Monday, May 25, 2015
Industry of death
My blue-collar, Reagan Democrat dad responded evenly but with a touch of bitterness: those priests never had to support a family with a job. He reminded me, the know-it-all at the Jesuit university that, although full of working-class undergrads (and many middle-class, true), we were removed from the realities of the economy. My dad had worked at many tool-and-die machine shops, many factories, for decades in this industry.
So, when I share such citations from a clergy with whom I otherwise often disagree, what's the point? I have been convinced that war is not the answer since my teens. Somehow, exposure to St. Francis, to Thomas Merton, to a hint of the Catholic Worker movement, drew me away from my childhood fascination with conflict, one so strong it unsettled a second-grade teacher. At the height of the Vietnam War, I kept changing every creative writing opportunity into a little guy's fiery combat tale.

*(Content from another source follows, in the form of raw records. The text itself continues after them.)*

(* ===== verification/Mpp.v ===== *)
(** * On-chain payments presented after the fact (billing/mpp.py)

    A caller of the MCP gateway may pay a tool by an ERC-20 transfer it has
    already made: the server mints a challenge bound by an HMAC to the price, the
    recipient and an expiry; the credential names the transaction; and
    [verify_mpp_payment] claims the transaction hash, then looks for the transfer
    in its receipt, mined no earlier than the challenge was issued.

    The JSON-RPC node, [json.loads] of a base64url text and the parsing of ISO
    8601 are parameters; the HMAC is computed.

    The theorems: a transfer pays for at most one call; what is accepted is the
    transfer the challenge asks for; and a claim is never old enough for the
    daily clean-up while its transfer could still be presented. *)

From S2P Require Export X402 Datetime.

(** ** The encodings of Python's standard library *)

(** A string as UTF-8, for code points below 256 *)
Definition utf8_char (c : Ascii.ascii) : bytes :=
  let n := byte_val c in
  if n <? 128 then [c] else [byte_of (192 + n / 64); byte_of (128 + n mod 64)].
Definition utf8 (s : string) : bytes := String.list_ascii_of_string s ≫= utf8_char.

Definition xor_bytes (a b : bytes) : bytes := zip_with (λ x y, byte_of (Z.lxor (byte_val x) (byte_val y))) a b.

(** [hmac.new(key, message, hashlib.sha256).digest()] *)
Definition hmac_sha256 (key message : bytes) : bytes :=
  let key := if (64 <? length key)%nat then sha256 key else key in
  let key := key ++ replicate (64 - length key) (byte_of 0) in
  sha256 (xor_bytes key (replicate 64 (byte_of 92)) ++ sha256 (xor_bytes key (replicate 64 (byte_of 54)) ++ message)).

Definition b64url_digit (n : Z) : Ascii.ascii :=
  byte_of (if n <? 26 then 65 + n else if n <? 52 then 71 + n else if n <? 62 then n - 4 else if n =? 62 then 45 else 95).
(** The call of a member that is not settled: no tool was run for money, or the tool failed. *)
Definition unsettled (c : McpCall) (r : res response) : Prop :=
  ∀ ex receipt, r = Ok (Released ex receipt) →
  mcp_billing_enabled gs = false ∨ tool c = None ∨ status_code ex ≠ 200 ∨ is_error ex = true.

(** C2. The credit of a member's organisation moves only for a result that is released and did not
    fail, and then by exactly the price asked for the tool during the call, a price within the bound
    that the caller set: the debit is admissible under the organisation's and the principal's limits,
    or the charge is queued. Refusals, errors and failed tools move none.  (Nothing else runs meanwhile,
    and no acknowledgement of a commit is lost.) *)
Theorem member_pays_price_or_nothing c org principal d x :
  wps (after_auth c (Member org principal)) (λ r d' _,
    same_money d d' ∧ unsettled c r ∨
    ∃ ex name cost t, r = Ok (Released ex None) ∧ status_code ex = 200 ∧ is_error ex = false ∧
      tool c = Some name ∧ price t name = Ok cost ∧ within_bound (max_cost c) cost ∧
      member_charged org principal name cost d d') d x.
Proof.
  assert (∀ resp d', same_money d d' ∧ unsettled c (Ok (Refused resp)) ↔ same_money d d') as Hr by (intros; split; [by intros [? _]|by intros ?; split]).
  unfold after_auth, _enforce_org_rate_limit. do 4 solo_step. destruct (_ && _); [solo_step; by left|]. solo_step.
  apply (wps_mono _ (λ r d' _, d' = d ∧ ∀ o, r = Ok (inr o) → (o = None ∧ (mcp_billing_enabled gs = false ∨ tool c = None)) ∨
    ∃ name cost t event, tool c = Some name ∧ price t name = Ok cost ∧ within_bound (max_cost c) cost ∧ o = Some (MkPendingCall org cost name event))).
  { unfold _billing_gate. destruct (mcp_billing_enabled gs); cbn [negb]; [|solo_step; split; [done|]; intros o [= <-]; by eauto].
    destruct (tool c) as [name|]; [|solo_step; split; [done|]; intros o [= <-]; by eauto]. solo_step.
    eapply wps_mono; [apply consult_solo|]. intros [cost|e] d1 x1 (-> & -> & Hc); [|done].
    destruct Hc as [[t0 Ht]|[e [=]]]. eapply wps_mono; [apply gate_member_solo|]. intros r d2 x2 [-> Ho]. split; [done|].
    intros o Hro. right. destruct (Ho o Hro) as (Hw & event & ->). by exists name, cost, t0, event. }
  intros [[resp|pending]|e] d1 x1 [-> Ho]; [solo_step; by left| |by left].
  assert (∀ name, wps (run_tool (Member org principal) name pending) (λ r d' _,
      same_money d d' ∧ unsettled c r ∨
      ∃ ex name cost t, r = Ok (Released ex None) ∧ status_code ex = 200 ∧ is_error ex = false ∧
        tool c = Some name ∧ price t name = Ok cost ∧ within_bound (max_cost c) cost ∧
        member_charged org principal name cost d d') d x1) as Hrun.
  { intros nm. unfold run_tool. solo_step. solo_step. eapply wps_mono; [apply consult_solo|].
    intros [ex|e] d2 x2 (-> & -> & _); [|unfold _release_x402_reservation; solo_step; solo_step; solo_step; by left].
    destruct (Ho pending eq_refl) as [[-> Hn]|(name & cost & t0 & event & Hname & Ht & Hw & ->)].
    { solo_step. left. split; [done|]. intros ex' rc _. tauto. }
    destruct (status_code ex =? 200) eqn:E2.
    - unfold _settle_billing. destruct (is_error ex) eqn:Ee.
      + unfold _release_x402_reservation. do 3 solo_step. left. split; [done|]. intros ex' rc [= <- <-]. tauto.
      + eapply wps_mono; [apply settle_member_solo|]. intros r d3 x3 [-> Hch]. right. exists ex, name, cost, t0. case_bool. done.
    - unfold _release_x402_reservation. do 3 solo_step. left. split; [done|]. intros ex' rc [= <- <-]. case_bool. tauto. }
  unfold after_gate. destruct pending as [pc|]; [apply Hrun|]. destruct (_is_community_tool _); [solo_step; by left|apply Hrun].
Qed.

I was the first year to have to register for the Selective Service imposed by Jimmy Carter late in his term. Those males turning 18 had to sign up at the Post Office on a small card, I recall. The Persian Gulf Doctrine mandated a ready force of young men on call. Protecting oil, as we have seen for decades since, became in the wake of OPEC and the embargoes of the Seventies today's key priority.
So, I also sent a letter to Pax Christi in Boston. I went on record as a conscientious objector to such war. Back then, at least then I could admit some use in serving to help people even in the military in a non-combat capacity, but my preference, not that the government cared, was to not support the service, but to do whatever duty I had to do if required in a domestic role, not furthering conflict.
Now I am not sure about that. Finding out in '07 about my murdered Fenian great-grandfather threw me for a loop, given my seemingly inherited bent against the Butcher's Apron and the Crown. It made me wonder if I, the boy with the crayons drawing tanks and fire and soldiers, revealed a violent gene. Or maybe I carry an idealistic one, romantic and impractical, that ordinary people deserve control.
The War of Independence left Ireland a partitioned nation and sparked civil war, and long decades of hatred and political rancor. The guerrillas in the Six Counties did not wrench that province away from Britain. Thousands died, many more wounded in the soul or in the body. Still, as with some revolutions, I can't tell if a peaceful Irish movement against the Empire might have succeeded.
If asked now by my nation, with the anarchist leanings I have discovered I had formulated without knowing earlier in my life those definitions, I'd opt out from aiding war. I have written about J.F. Powers, who was sent to prison for refusing to buy war bonds in WWII, and I have learned recently about those who turned away from even the "good war"; my father mused one day to me--perhaps after reflecting on the Gold Star flag hung in my mother's house for the death of her only sibling, my namesake Uncle Jack, on the shores of Saipan--that nobody really ever won a war. I turn away more than ever from slogans, jingoism, and ribbons. So, I post this with another Jesuit's chastisement, on another Memorial Day. My students from Iraq and Afghanistan still return, still wounded, if hidden.